ASSIGNMENT:
Tally the lines of the data that include the word "Hmax" and state the total, nothing else.

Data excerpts
(** X6: a cleanup repeated at the same reading of the clock and with
    the same retention finds nothing left to delete: it returns 0 and
    leaves the database as the first cleanup left it. *)
Theorem cleanup_twice (utcnow : datetime) (days : Z) (db db' : database)
  (n : Z) :
  cleanup_old_records utcnow days db = Ok (n, db') ->
  cleanup_old_records utcnow days db' = Ok (0, db').
Proof.
  unfold cleanup_old_records.
  destruct (sub_days utcnow days) as [cutoff | e msg]; [| discriminate].
  cbn [bind]. intros H. injection H as _ <-. cbn [rows sequence].
  destruct (filter_filter_neg
              (fun r => String.ltb (timestamp r) (isoformat cutoff)) (rows db))
    as [E1 E2].
  now rewrite E1, E2.
Qed.

Lemma cleanup_twice_witness :
  cleanup_old_records (mk_datetime 2024 3 9 12 0 0 0) 7 Samples.one_row
  = Ok (1, mk_database [] 1)
  /\ cleanup_old_records (mk_datetime 2024 3 9 12 0 0 0) 7 (mk_database [] 1)
     = Ok (0, mk_database [] 1).
Proof.
  assert (H : cleanup_old_records (mk_datetime 2024 3 9 12 0 0 0) 7
                                  Samples.one_row
              = Ok (1, mk_database [] 1)) by (vm_compute; reflexivity).
  split; [exact H |]. exact (cleanup_twice _ _ _ _ _ H).
Defined.

Lemma max_rowid_upper (rs : list row) (bound : Z) :
  forall m,
    m <= bound -> Forall (fun r => id r <= bound) rs ->
    fold_left (fun m r => Z.max m (id r)) rs m <= bound.
Proof.
  induction rs as [| r rest IH]; intros m Hm Hall; cbn [fold_left]; [exact Hm |].
  inversion Hall; subst. apply IH; [lia | assumption].
Qed.

Lemma next_rowid_ordered (db : database) (row_id : Z) :
  ordered_table db -> next_rowid db = Ok row_id ->
  row_id = sequence db + 1.
Proof.
  intros (Hseq & _ & Hall). unfold next_rowid.
  assert (Hmax : max_rowid (rows db) <= sequence db).
  { apply max_rowid_upper; [exact Hseq |].
    eapply Forall_impl; [| exact Hall]. simpl. intros r Hr. lia. }
  rewrite Z.max_l by exact Hmax.
  destruct (MAX_ROWID <=? sequence db); [discriminate |].
  intros H. now injection H.
Qed.

Lemma sorted_snoc {A : Type} (R : A -> A -> Prop) (xs : list A) (x : A) :
  StronglySorted R xs -> Forall (fun y => R y x) xs ->
  StronglySorted R (xs ++ [x]).
Proof.
  induction 1 as [| y rest Hrest IH Hall]; intros Hx; simpl.
  - repeat constructor.
  - inversion Hx; subst. constructor; [now apply IH |].
    apply Forall_app. split; [exact Hall | now repeat constructor].
Qed.

Lemma sorted_filter {A : Type} (R : A -> A -> Prop) (p : A -> bool)
  (xs : list A) :
  StronglySorted R xs -> StronglySorted R (filter p xs).
Proof.
  induction 1 as [| x rest Hrest IH Hall]; simpl; [constructor |].
  destruct (p x); [| exact IH]. constructor; [exact IH |].
  apply Forall_forall. intros y Hy. apply filter_In in Hy.
  rewrite Forall_forall in Hall. now apply Hall.
Qed.

Lemma forall_filter {A : Type} (P : A -> Prop) (p : A -> bool) (xs : list A) :
  Forall P xs -> Forall P (filter p xs).
Proof.
  rewrite !Forall_forall. intros H x Hx. apply filter_In in Hx. now apply H.
Qed.

(** What an insert and a cleanup do to an ordered table. *)
Lemma step_ordered (db : database) (op : operation) :
  ordered_table db ->
  ordered_table (snd (step db op))
  /\ match fst (step db op) with
     | Inserted row_id =>
         row_id = sequence db + 1 /\ sequence (snd (step db op)) = row_id
     | _ => sequence (snd (step db op)) = sequence db
     end.
Proof.
  intros Hdb. pose proof Hdb as (Hseq & Hsorted & Hall).
  destruct op as [utcnow hostname type data status source | utcnow days];
    unfold step.
  - unfold insert_metrics, json_dumps.
    destruct (json_encodable (PyDict data)); cbn [bind fst snd];
      [| now split].
    destruct (next_rowid db) as [row_id |] eqn:E; cbn [bind fst snd];
      [| now split].
    apply (next_rowid_ordered db row_id Hdb) in E.
    split; [| now split].
    split; [cbn [sequence]; lia |]. cbn [rows sequence]. split.
    + apply sorted_snoc; [exact Hsorted |].
      eapply Forall_impl; [| exact Hall]. cbn [id]. intros r Hr. lia.
    + apply Forall_app. split.
      * eapply Forall_impl; [| exact Hall]. simpl. intros r Hr. lia.
      * repeat constructor; cbn [id]; lia.
  - unfold cleanup_old_records.
    destruct (sub_days utcnow days) as [cutoff | e msg]; cbn [bind fst snd];
      [| now split].
    split; [| reflexivity].
    split; [exact Hseq |]. cbn [rows sequence].
    split; [now apply sorted_filter | now apply forall_filter].
Qed.

Lemma empty_ordered : ordered_table empty.
Proof. split; [simpl; lia |]. split; constructor. Qed.

Lemma run_ordered (ops : list operation) :
  forall db,
    ordered_table db ->
    ordered_table (snd (run db ops))
    /\ inserted_ids (fst (run db ops))
       = map (fun k => sequence db + Z.of_nat k)
             (seq 1 (List.length (inserted_ids (fst (run db ops)))))
    /\ sequence (snd (run db ops))
       = sequence db + len (inserted_ids (fst (run db ops))).
Proof.
  induction ops as [| op rest IH]; intros db Hdb.
  - cbn. split; [exact Hdb |]. split; [reflexivity | unfold len; simpl; lia].
  - rewrite run_cons. cbn [fst snd].
    destruct (step_ordered db op Hdb) as [Hnext Hout].
    destruct (IH _ Hnext) as [Hfinal [Hids Hseq]].
    split; [exact Hfinal |].
    destruct (fst (step db op)) as [row_id | n | e msg]; cbn [inserted_ids].
    + destruct Hout as [-> Hs]. rewrite Hs in Hids, Hseq.
      split.
      * set (ids := inserted_ids (fst (run (snd (step db op)) rest))) in *.
        cbn [List.length seq map]. f_equal; try lia.
        rewrite Hids at 1.
        rewrite <- (seq_shift (List.length ids) 1), map_map.
        apply map_ext. intros k. lia.
      * rewrite Hseq. unfold len. cbn [List.length]. lia.
    + rewrite Hout in Hids, Hseq. now split.
    + rewrite Hout in Hids, Hseq. now split.
Qed.

(** X7: on a new database the inserts return 1, 2, 3, ... in order,
    whatever the cleanups in between have deleted, and the largest id
    given out is the number of inserts made. *)
Theorem ids_count_from_one (ops : list operation) :
  let ids := inserted_ids (fst (run empty ops)) in
  ids = map Z.of_nat (seq 1 (List.length ids))
  /\ sequence (snd (run empty ops)) = len ids.
Proof.
  cbv zeta. destruct (run_ordered ops empty empty_ordered) as [_ [Hids Hseq]].
  split; [| exact Hseq].
  rewrite Hids at 1. apply map_ext. intros k. cbn [sequence empty]. lia.
Qed.

(** X8: after every history of inserts and cleanups on a new database
    the rows of the table are in strictly increasing order of id, no
    two rows share an id, and every id lies between one and the number
    of inserts made. *)
Theorem table_in_id_order (ops : list operation) :
  let db := snd (run empty ops) in
  StronglySorted (fun a b => id a < id b) (rows db)
  /\ NoDup (map id (rows db))
  /\ Forall (fun r => 1 <= id r <= len (inserted_ids (fst (run empty ops))))
            (rows db).
Proof.
  cbv zeta.
  destruct (run_ordered ops empty empty_ordered)
    as [(Hseq & Hsorted & Hall) [_ Hcount]].
  split; [exact Hsorted |]. split.
  - apply sorted_nodup.
    clear - Hsorted. induction Hsorted as [| r rest Hrest IH Hr]; simpl;
      constructor; [exact IH |].
    apply Forall_forall. intros i Hi. apply in_map_iff in Hi.
    destruct Hi as [r' [<- Hin]]. rewrite Forall_forall in Hr. now apply Hr.
  - rewrite Hcount in Hall. exact Hall.
Qed.

(** X9: no operation changes a stored row: after every history, from
    every state of the store, each row of the table either was there
    at the start or is, field by field, what one of the inserts of the
    history wrote. *)
Theorem rows_written_once (ops : list operation) :
  forall db r,
    In r (rows (snd (run db ops))) ->
    In r (rows db) \/ exists op, In op ops /\ written_by op r.
Proof.
  induction ops as [| op rest IH]; intros db r Hr; [now left |].
  rewrite run_cons in Hr. cbn [snd] in Hr.
  destruct (IH _ _ Hr) as [Hin | [op' [Hop Hw]]];
    [| right; exists op'; split; [now right | exact Hw]].
  destruct op as [utcnow hostname type data status source | utcnow days];
    unfold step in Hin.
  - destruct (insert_metrics utcnow hostname type data status source db)
      as [[row_id db'] | e msg] eqn:E; cbn [snd] in Hin; [| now left].
    destruct (insert_metrics_row _ _ _ _ _ _ _ _ _ E) as (Hrows & _).
    rewrite Hrows in Hin. apply in_app_or in Hin.
    destruct Hin as [Hin | [<- | []]]; [now left |].
    right. eexists. split; [now left |]. reflexivity.
  - unfold cleanup_old_records in Hin.
    destruct (sub_days utcnow days) as [cutoff | e msg];
      cbn [bind snd rows] in Hin; [| now left].
    apply filter_In in Hin. now left.
Qed.

Lemma rows_written_once_witness :
  In Samples.memory_row (rows (snd (run empty Samples.history)))
  /\ (In Samples.memory_row (rows empty)
      \/ exists op, In op Samples.history
                    /\ written_by op Samples.memory_row).
Proof.
  assert (H : In Samples.memory_row (rows (snd (run empty Samples.history))))
    by (vm_compute; auto).
  split; [exact H |]. exact (rows_written_once _ _ _ H).
Defined.

End Bookkeeping.

Section Chronology.

Lemma string_ltb_trans (a b c : string) :
  String.ltb a b = true -> String.ltb b c = true -> String.ltb a c = true.
Proof.
  unfold String.ltb.
  destruct (String.compare a b) eqn:E1; try discriminate.
  destruct (String.compare b c) eqn:E2; try discriminate.
  now rewrite (string_compare_trans a b c E1 E2).
Qed.

Lemma string_ltb_leb_trans (a b c : string) :
  String.ltb a b = true -> String.leb b c = true -> String.ltb a c = true.
Proof.
  intros H1 H2. rewrite string_ltb_not_leb. apply negb_true_iff.
  destruct (String.leb c a) eqn:E; [| reflexivity].
  pose proof (string_leb_trans b c a H2 E) as H.
  rewrite string_ltb_not_leb in H1. rewrite H in H1. discriminate.
Qed.

(** A row later than all the rows of a list goes behind them. *)
Lemma insert_by_timestamp_last (r : row) (rs : list row) :
  (forall r', In r' rs -> String.ltb (timestamp r') (timestamp r) = true) ->
  insert_by_timestamp r rs = rs ++ [r].
Proof.
  induction rs as [| r' rest IH]; intros H; [reflexivity |]. simpl.
  rewrite (H r' (or_introl eq_refl)). f_equal. apply IH.
  intros x Hx. apply H. now right.
Qed.

(** [ORDER BY timestamp] leaves a chronological list as it is. *)
Lemma order_by_timestamp_chronological (rs : list row) :
  chronological rs -> order_by_timestamp rs = rs.
Proof.
  unfold order_by_timestamp.
  assert (H : forall acc,
             chronological (acc ++ rs) ->
             fold_left (fun acc r => insert_by_timestamp r acc) rs acc
             = acc ++ rs).
  { induction rs as [| r rest IH]; intros acc Hs; cbn [fold_left].
    - now rewrite app_nil_r.
    - rewrite insert_by_timestamp_last.
      + rewrite IH; rewrite <- app_assoc; [reflexivity | exact Hs].
      + intros r' Hr'.
        apply sorted_app in Hs. destruct Hs as [_ [_ Hs]].
        apply Hs; [exact Hr' | now left]. }
  intros Hs. apply (H []). exact Hs.
Qed.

WORKED SOLUTION:
2